FIG. 2 is a view showing a guide fixing bracket according to the present invention and a guide rail attached thereto . The elevator car guide rail 1 having a T-shaped cross section and the counterweight guide rail 2 are fixed to the main body portion 3 of the guide fixing bracket by a plurality of rail clips, of which only the rail clip 4 is shown in FIG. . Although the sliding guide 9 of the elevator car moving along the car guide rail 1 is shown as a separate component from the elevator car, in practice it is a fixed part as part of the elevator car and / or the elevator car frame. 10 is attached. Although the counterweight guide rail 2 is shown as a hollow guide rail having a T-shaped cross section in the figure, other types of guide rails may be used as an example according to the invention, such as counterweight and The same type of guide rails may be used for both elevator cars. Similar to the above, the sliding guide 11 is shown as a component independent of the counterweight, but is actually attached by a fixed component 12 as part of the counterweight and / or the counterweight frame. It is not critical to the present invention what type of guide is used to guide the elevator car and counterweight along the path along the guide rails 1 and 2. The guide rail used may be constituted by, for example, a sliding guide or a roller guide. Although the main body portion 3 serves as a fixing part for fixing both the car guide rail 1 and the counterweight guide rail 2 in the figure, an adjustment hole 14 is provided to adjust the position of the guide rail. Is possible. By using these adjustment holes 14, the position of the guide rail can be adjusted by, for example, screwing. The bracket is fastened in place by a fastening part 13. According to the shape of the main body portion 3, the adjustment hole, and the fastening hole provided therein, the guide rail can be positioned easily and accurately. This is because the guide rail can be adjusted and positioned with very few parts. The main body portion 3 is fixed to a fixed position such as an elevator shaft wall surface by fixing parts 15 and 16, for example. Their shape and mounting in place are not critical to the present invention and are fixed in a known manner.

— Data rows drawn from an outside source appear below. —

Lemma upgrade_from_1_no_alias_witness :
  onupgradeneeded 1 ∅ = Rejected NotFoundError
  ∧ onupgradeneeded 1 spec_schema_v2 = Rejected NotFoundError.
Proof.
  split.
  - apply (upgrade_from_1_no_alias ∅). by left.
  - apply (upgrade_from_1_no_alias spec_schema_v2). right.
    exists bugs_store_v2. split; reflexivity.
Defined.

(** X14: an upgrade from a version below 2 that went through leaves a [bugs]
    store without [alias] index; run again on its result it fails, for the
    old version 0 and for the old version 1, while from version 2 on the
    handler changes nothing. *)
Theorem upgrade_not_repeatable (oldVersion : Z) (db db' : database) :
  oldVersion < 2 →
  onupgradeneeded oldVersion db = Resolved db' →
  (∃ st, db' !! "bugs" = Some st ∧ indexes st !! "alias" = None)
  ∧ onupgradeneeded 0 db' = Rejected ConstraintError
  ∧ onupgradeneeded 1 db' = Rejected NotFoundError
  ∧ ∀ v, 2 ≤ v → onupgradeneeded v db' = Resolved db'.
Proof.
  intros Hold Hup.
  assert (Hbugs : ∃ st, db' !! "bugs" = Some st ∧ indexes st !! "alias" = None).
  { unfold onupgradeneeded in Hup. destruct (decide (oldVersion < 1)) as [H0|H0].
    - assert (H1 : (oldVersion <? 1) = true) by lia.
      assert (H2 : (oldVersion <? 2) = true) by lia.
      rewrite H1, create_initial_stores_eq in Hup. case_decide; [|done]. cbn in Hup.
      rewrite H2, drop_alias_index_eq, !lookup_insert_ne, lookup_insert_eq in Hup by done.
      rewrite decide_True in Hup by (by eexists). cbn in Hup. injection Hup as <-.
      eexists. split; [apply lookup_insert_eq | apply lookup_delete_eq].
    - assert (oldVersion = 1) as -> by lia. cbn in Hup.
      rewrite drop_alias_index_eq in Hup.
      destruct (db !! "bugs") as [st|]; [|done]. case_decide; [|done].
      cbn in Hup. injection Hup as <-.
      eexists. split; [apply lookup_insert_eq | apply lookup_delete_eq]. }
  split; [done|]. destruct Hbugs as (st & Hst & Halias).
  split; [|split].
  - unfold onupgradeneeded. cbn. rewrite create_initial_stores_eq, decide_False; [done|].
    intros [Hb _]. congruence.
  - unfold onupgradeneeded. cbn. rewrite drop_alias_index_eq, Hst, decide_False; [done|].
    rewrite Halias. by intros [? ?].
  - intros v Hv. unfold onupgradeneeded.
    assert (H1 : (v <? 1) = false) by lia.
    assert (H2 : (v <? 2) = false) by lia.
    rewrite H1. cbn. by rewrite H2.
Qed.

Lemma upgrade_not_repeatable_witness :
  (∃ st, spec_schema_v2 !! "bugs" = Some st ∧ indexes st !! "alias" = None)
  ∧ onupgradeneeded 0 spec_schema_v2 = Rejected ConstraintError
  ∧ onupgradeneeded 1 spec_schema_v2 = Rejected NotFoundError
  ∧ ∀ v, 2 ≤ v → onupgradeneeded v spec_schema_v2 = Resolved spec_schema_v2.
Proof.
  apply (upgrade_not_repeatable 1 spec_schema_v1 spec_schema_v2); [lia | reflexivity].
Defined.
(** * STET client: a shallow embedding of [client/client.go]

    The development embeds the orchestration code of the Split-Trust
    Encryption Tool client.  Two revisions of the client are present in the
    sources: the streaming client ([client/client.go], module [Streaming])
    and the older whole-buffer client (module [Legacy]).

    Calls that leave the client (Cloud KMS, the external key manager, RSA
    key files, the input and output streams, the logger, randomness) are
    events of a small free monad; a run of a program against an arbitrary
    environment yields the value returned, the final environment state and
    the trace of calls with their answers. *)

From Stdlib Require Import ZArith List String Ascii Bool Arith Lia.
From Stdlib Require Import Strings.Byte.
Import ListNotations.

Local Open Scope list_scope.
Local Open Scope string_scope.

(** ** Byte strings and Go strings *)

Definition bytes := list byte.

(** [strings.HasPrefix(s, p)]. *)
Definition HasPrefix (s p : string) : bool := String.prefix p s.

(** [strings.TrimPrefix(s, p)]. *)
Definition TrimPrefix (s p : string) : string :=
  if HasPrefix s p
  then substring (String.length p) (String.length s - String.length p) s
  else s.

(** ** CRC32C, as [hash/crc32] computes it for the Castagnoli table *)

Module crc32.

Local Open Scope Z_scope.

(** The reversed Castagnoli polynomial. *)
Definition Castagnoli : Z := 0x82f63b78.

Definition uint32_not (x : Z) : Z := Z.lxor x 0xffffffff.

(** One table entry: eight shift-and-conditionally-xor rounds. *)
Fixpoint populate (rounds : nat) (poly crc : Z) : Z :=
  match rounds with
  | O => crc
  | S r =>
      populate r poly
        (if Z.testbit crc 0
         then Z.lxor (Z.shiftr crc 1) poly
         else Z.shiftr crc 1)
  end.

Definition MakeTable (poly : Z) : Z -> Z := fun i => populate 8 poly i.

Definition update (crc : Z) (tab : Z -> Z) (p : bytes) : Z :=
  uint32_not
    (fold_left
       (fun crc v =>
          Z.lxor (tab (Z.land (Z.lxor crc (Z.of_N (Byte.to_N v))) 0xff))
                 (Z.shiftr crc 8))
       p (uint32_not crc)).

Definition Checksum (data : bytes) (tab : Z -> Z) : Z := update 0 tab data.

End crc32.

(** [crc32c] of the client: the checksum under the Castagnoli table. *)
Definition crc32c (data : bytes) : Z :=
  let t := crc32.MakeTable crc32.Castagnoli in
  crc32.Checksum data t.

(** ** Cloud KMS and configuration messages *)

Inductive ProtectionLevel :=
| PROTECTION_LEVEL_UNSPECIFIED
| SOFTWARE
| HSM
| EXTERNAL
| ProtectionLevel_other (n : Z).   (* any further value of the open enum *)

Inductive CryptoKeyVersionState :=
| CRYPTO_KEY_VERSION_STATE_UNSPECIFIED
| PENDING_GENERATION
| ENABLED
| DISABLED
| DESTROYED
| DESTROY_SCHEDULED
| PENDING_IMPORT
| IMPORT_FAILED.

Record ExternalProtectionLevelOptions := {
  ExternalKeyUri : string
}.
Definition read_with (f : W -> Z * W) (ev : Z -> Event) : M W Z :=
  fun s =>
    let (v, w) := f (devices s) in
    (v, mkAntenna (az_init_turn_count s) w (history s ++ [ev v])).

Definition act_with (f : W -> W) (ev : Event) : M W unit :=
  fun s =>
    (tt, mkAntenna (az_init_turn_count s) (f (devices s)) (history s ++ [ev])).

Definition az_encoder_pos : M W Z := read_with az_get_encoder_pos_value AzPosRead.
Definition az_encoder_turn : M W Z := read_with az_get_turn_count AzTurnRead.
Definition elev_encoder_pos : M W Z := read_with elev_get_encoder_pos_value ElevPosRead.
Definition az_step (n : Z) : M W unit := act_with (az_stepper_step n) (AzStep n).
Definition elev_step (n : Z) : M W unit := act_with (elev_stepper_step n) (ElevStep n).
Definition delay (ms : Z) : M W unit := act_with (hw_delay ms) (Delay ms).

(** Read and write of the member [az_init_turn_count]. *)
Definition get_init : M W Z := fun s => (az_init_turn_count s, s).
Definition set_init (v : Z) : M W unit :=
  fun s => (tt, mkAntenna v (devices s) (history s ++ [SetInitTurnCount v])).
End Primitives.

(** ** The arithmetic of [point_to] *)

(** [while (az_deg < 0.0){ az_deg += 360.0;}], one iteration per unit of
    fuel. *)
Fixpoint az_wrap (fuel : nat) (az_deg : Q) : option Q :=
  match fuel with
  | O => None
  | S fuel' =>
      if Qlt_bool az_deg 0 then az_wrap fuel' (az_deg + 360)%Q
      else Some az_deg
  end.

(** A number of iterations after which the loop has been left
    ([az_wrap_enough] below). *)
Definition az_wrap_fuel (az_deg : Q) : nat :=
  S (Z.to_nat (Qceiling (- az_deg / 360))).

(** The value of [az_deg] after the loop. *)
Definition az_normalized (az_deg : Q) : Q :=
  match az_wrap (az_wrap_fuel az_deg) az_deg with
  | Some r => r
  | None => az_deg
  end.

Section Arithmetic.
Variable cfg : Config.

(** [(int)(az_deg / 360.0 * ENCODERS_MAX + AZ_NORTH_ENCODER_VAL) % ENCODERS_MAX],
    on the [az_deg] left by the loop. *)
Definition az_target_encoder_val (az_deg : Q) : Z :=
  Int.rem
    (int_of_real (az_deg / 360 * inject_Z (ENCODERS_MAX cfg)
                  + inject_Z (AZ_NORTH_ENCODER_VAL cfg))%Q)
    (ENCODERS_MAX cfg).

(** The "take the shortest path" block, written twice in the source (az
    and elev) with the same text. *)
Definition take_shortest_path (encoder_val_diff : Z) : Z :=
  if Int.div (ENCODERS_MAX cfg) 2 <? Int.abs encoder_val_diff then
    if encoder_val_diff <? 0 then Int.add encoder_val_diff (ENCODERS_MAX cfg)
    else Int.sub encoder_val_diff (ENCODERS_MAX cfg)
  else encoder_val_diff.

(** [az_encoder_val_diff] after the rewrap. *)
Definition az_encoder_val_diff (az_target az_current : Z) : Z :=
  take_shortest_path (Int.sub az_target az_current).

(** [((float)(az_current_turn_count - az_init_turn_count)
      + (az_current_encoder_val + az_encoder_val_diff)/ENCODERS_MAX ) * 360.0]:
    the second summand is a quotient of two [int]s. *)
Definition az_pred_diff_deg_since_init
    (az_current_turn_count init_turn_count az_current diff : Z) : Q :=
  ((real_of_int (Int.sub az_current_turn_count init_turn_count)
    + real_of_int (Int.div (Int.add az_current diff) (ENCODERS_MAX cfg))) * 360)%Q.

(** [-AZ_MICRO_STEP_PER_TURN*AZ_REDUC] and [AZ_MICRO_STEP_PER_TURN*AZ_REDUC]. *)
Definition az_full_turn_neg : Z :=
  Int.mul (Int.neg (AZ_MICRO_STEP_PER_TURN cfg)) (AZ_REDUC cfg).
Definition az_full_turn_pos : Z :=
  Int.mul (AZ_MICRO_STEP_PER_TURN cfg) (AZ_REDUC cfg).

(** [(float)az_encoder_val_diff / ENCODERS_MAX * AZ_REDUC * AZ_MICRO_STEP_PER_TURN],
    stored in an [int]. *)
Definition az_step_to_turn (diff : Z) : Z :=
  int_of_real (real_of_int diff / inject_Z (ENCODERS_MAX cfg)
               * inject_Z (AZ_REDUC cfg)
               * inject_Z (AZ_MICRO_STEP_PER_TURN cfg))%Q.

(** The two "safety check" assignments on [elev_deg]. *)
Definition elev_clamp (elev_deg : Q) : Q :=
  let elev_deg :=
    if Qlt_bool (90 - ELEV_ZENITH_SAFETY_MARGIN_DEG cfg) elev_deg
    then (90 - ELEV_ZENITH_SAFETY_MARGIN_DEG cfg)%Q else elev_deg in
  if Qlt_bool elev_deg 0 then 0%Q else elev_deg.

(** [(int)(ELEV_ZENITH_ENCODER_VAL - ENCODERS_MAX/4 + ENCODERS_MAX) % ENCODERS_MAX] *)
Definition ELEV_HORIZON_ENCODER_OFFSET_VAL : Z :=
  Int.rem
    (Int.add (Int.sub (ELEV_ZENITH_ENCODER_VAL cfg) (Int.div (ENCODERS_MAX cfg) 4)) (ENCODERS_MAX cfg))
    (ENCODERS_MAX cfg).

(** [(int)(elev_deg / 360.0 * ENCODERS_MAX + ELEV_HORIZON_ENCODER_OFFSET_VAL) % ENCODERS_MAX],
    on the clamped [elev_deg]. *)
Definition elev_target_encoder_val (elev_deg : Q) : Z :=
  Int.rem
    (int_of_real (elev_deg / 360 * inject_Z (ENCODERS_MAX cfg)
                  + inject_Z ELEV_HORIZON_ENCODER_OFFSET_VAL)%Q)
    (ENCODERS_MAX cfg).

Definition elev_encoder_val_diff (elev_target elev_current : Z) : Z :=
  take_shortest_path (Int.sub elev_target elev_current).

(** [(float)elev_encoder_val_diff / ENCODERS_MAX * ELEV_REDUC * ELEV_MICRO_STEP_PER_TURN] *)
Definition elev_step_to_turn (diff : Z) : Z :=
  int_of_real (real_of_int diff / inject_Z (ENCODERS_MAX cfg)
               * inject_Z (ELEV_REDUC cfg)
               * inject_Z (ELEV_MICRO_STEP_PER_TURN cfg))%Q.

(** [(az_current_turn_count - az_init_turn_count)*AZ_MICRO_STEP_PER_TURN*AZ_REDUC] *)
Definition unwind_steps (az_current_turn_count init_turn_count : Z) : Z :=
  Int.mul
    (Int.mul (Int.sub az_current_turn_count init_turn_count)
             (AZ_MICRO_STEP_PER_TURN cfg))
    (AZ_REDUC cfg).
End Arithmetic.

(** ** The member functions *)

Section Members.
Context {W : Type} `{Hardware W}.
Variable cfg : Config.

Definition point_to (az_deg elev_deg : Q) : M W unit :=
  (* ------ point az ------------ *)
  let az_deg := az_normalized az_deg in
  let az_target := az_target_encoder_val cfg az_deg in
  az_current <- az_encoder_pos ;;
  let az_diff := az_encoder_val_diff cfg az_target az_current in
  az_current_turn_count <- az_encoder_turn ;;
  init <- get_init ;;
  let pred :=
    az_pred_diff_deg_since_init cfg az_current_turn_count init az_current az_diff in
  when (Qlt_bool (AZ_MAX_ROTATION_DEG cfg) pred)
       (az_step (az_full_turn_neg cfg)) ;;;
  when (Qlt_bool pred (- AZ_MAX_ROTATION_DEG cfg))
       (az_step (az_full_turn_pos cfg)) ;;;
  az_step (az_step_to_turn cfg az_diff) ;;;
  (* ------ point elev -------------- *)
  let elev_deg := elev_clamp cfg elev_deg in
  let elev_target := elev_target_encoder_val cfg elev_deg in
  elev_current <- elev_encoder_pos ;;
  let elev_diff := elev_encoder_val_diff cfg elev_target elev_current in
  elev_step (Int.neg (elev_step_to_turn cfg elev_diff)).

Definition go_home : M W unit :=
  az_current_turn_count <- az_encoder_turn ;;
  init <- get_init ;;
  (* untangle the cables *)
  az_step (unwind_steps cfg az_current_turn_count init) ;;;
  point_to 0 (90 - ELEV_ZENITH_SAFETY_MARGIN_DEG cfg).

Definition empty_water : M W unit :=
  point_to 0 60 ;;;
  delay 3000 ;;;
  go_home.

(** The loop of the constructor that cleans the SPI bus. *)
Fixpoint warm_up (n : nat) : M W unit :=
  match n with
  | O => ret tt
  | S n' =>
      _ <- az_encoder_pos ;;
      delay 50 ;;;
      _ <- elev_encoder_pos ;;
      delay 50 ;;;
      warm_up n'
  end.

(** The body of the constructor, from the first encoder read on; the
    drivers are already built and the SPI bus opened in [devices]. *)
Definition Antenna_ctor : M W unit :=
  warm_up 10 ;;;
  v <- az_encoder_turn ;;
  set_init v.

(** The object the constructor leaves, built over devices [w]; [garbage]
    is the indeterminate content of the member before its assignment. *)
Definition new_Antenna (w : W) (garbage : Z) : Antenna W :=
  exec Antenna_ctor (mkAntenna garbage w []).
End Members.

(** ** A concrete rig *)

(** Devices whose encoders keep answering the same three values and whose
    motors are not powered: the simplest implementation of the drivers. *)
Record Bench : Type := mkBench {
  bench_az_pos : Z;
  bench_az_turn : Z;
  bench_elev_pos : Z
}.

#[global] Instance Bench_Hardware : Hardware Bench := {
  az_get_encoder_pos_value w := (bench_az_pos w, w);
  az_get_turn_count w := (bench_az_turn w, w);
  elev_get_encoder_pos_value w := (bench_elev_pos w, w);
  az_stepper_step _ w := w;
  elev_stepper_step _ w := w;
  hw_delay _ w := w
}.

(** A 12-bit encoder, north at 0, zenith at 1024. *)
Definition cfg4096 : Config := {|
  ENCODERS_MAX := 4096;
  AZ_NORTH_ENCODER_VAL := 0;
  ELEV_ZENITH_ENCODER_VAL := 1024;
  AZ_MICRO_STEP_PER_TURN := 6400;
  AZ_REDUC := 70;
  ELEV_MICRO_STEP_PER_TURN := 6400;
  ELEV_REDUC := 70;
  AZ_MAX_ROTATION_DEG := 380;
  ELEV_ZENITH_SAFETY_MARGIN_DEG := 5
|}.

(** A rig two turns past its start-up turn count, encoders at 0. *)
Definition bench_two_turns : Antenna Bench := mkAntenna 98 (mkBench 0 100 0) [].

(** ** Auxiliary definitions for the statements *)

(** The step counts commanded by the two tests on
    [az_pred_diff_deg_since_init], in program order. *)
Definition az_corrective (cfg : Config) (pred : Q) : list Z :=
  (if Qlt_bool (AZ_MAX_ROTATION_DEG cfg) pred
   then [az_full_turn_neg cfg] else [])
  ++ (if Qlt_bool pred (- AZ_MAX_ROTATION_DEG cfg)
      then [az_full_turn_pos cfg] else []).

FIG. 3 shows the same structure as described above, in which two guide rails are fixed by a guide fixing bracket according to the invention. In this figure, the main body portion of the guide fixing bracket is cut along a plane XX shown in FIG. Similarly, the car guide rail 1, the counterweight guide rail 2, and the fixing part 15 in FIG. 3 are cut obliquely, and thereby, how the guide rails 1 and 2 are fixed to the main body part 3. You can see what is being done. In the embodiment of FIG. 3, the two guide rails, namely the car guide rail 1 and the counterweight guide rail 2 are mounted in place by a guide fixing bracket according to the present invention. The car guide rail 1 is fixed to the main body portion by rail clips 4 and 5, and the counterweight guide rail 2 is fixed to the main body portion 3 by rail clips 5 and 6. Accordingly, the same rail clip 5 serves to fix both the car guide rail 1 and the counterweight guide rail 2 in place. That is, these rails have a common rail clip. The rail clips 4 and 5 are fastened in place in the body part 3 by means of fastening parts 7 which are preferably bolts or equivalent fastening means. In this way, the car guide rail 1 and one side of the counterweight guide rail 2 are fastened in place in the main body portion. The other side of the counterweight guide rail 2 is fastened by a rail clip 6 and a fastening part 8 at a fixed position in the main body portion 3. The body part 3 is mounted in a fixed position in the elevator shaft by means of fixing parts 15 and 16. The main body part 3 is attached by adjusting holes 14 and fastening parts 13 in a proper posture at the fixed positions of the fixing parts 15 and 16 and at a desired distance from the elevator shaft wall. The fixing parts are attached to each other by fastening parts 17. In the above-described manner, only two fastening parts, such as bolts, are required to fix the two rails. With the guide fixing bracket according to the present invention, only the number of guide rails is required to fix the guide rail to the main body. Or, if it is necessary to fix at least two guide rails, the number is further reduced. The prior art method required two bolts for each guide rail. However, the shaping of the main body portion and the rail clip can reduce the number of required fastening parts compared to the conventional method, and can also reduce the number of parts required for fixing the guide rail.

  FIG. 4 is a view of the guide fixing bracket according to the present invention and the elevator parts fixed thereby, viewed obliquely from below. This figure shows how the guide rails 1 and 2 are fixed to the main body of the guide fixing bracket of the present invention by rail clips. According to FIG. 4, it can be seen how the guide rail 1 is fixed to the main body part by the rail clip 4 clamped in place by the fastening component 7. The guide fixing bracket exceeds the width of the car guide rail 1 by the thickness of the rail clip 4. The counterweight guide rail 2 is fixed from the other side by a rail clip 6 fastened in place by a fastening part 8. From this figure, it is not known how the rail clip 5 common to the two guide rails 1 and 2 is fixed in place. However, this is known from FIG. The body part 3 is mounted in place in the elevator shaft by means of fixing parts 15 and 16.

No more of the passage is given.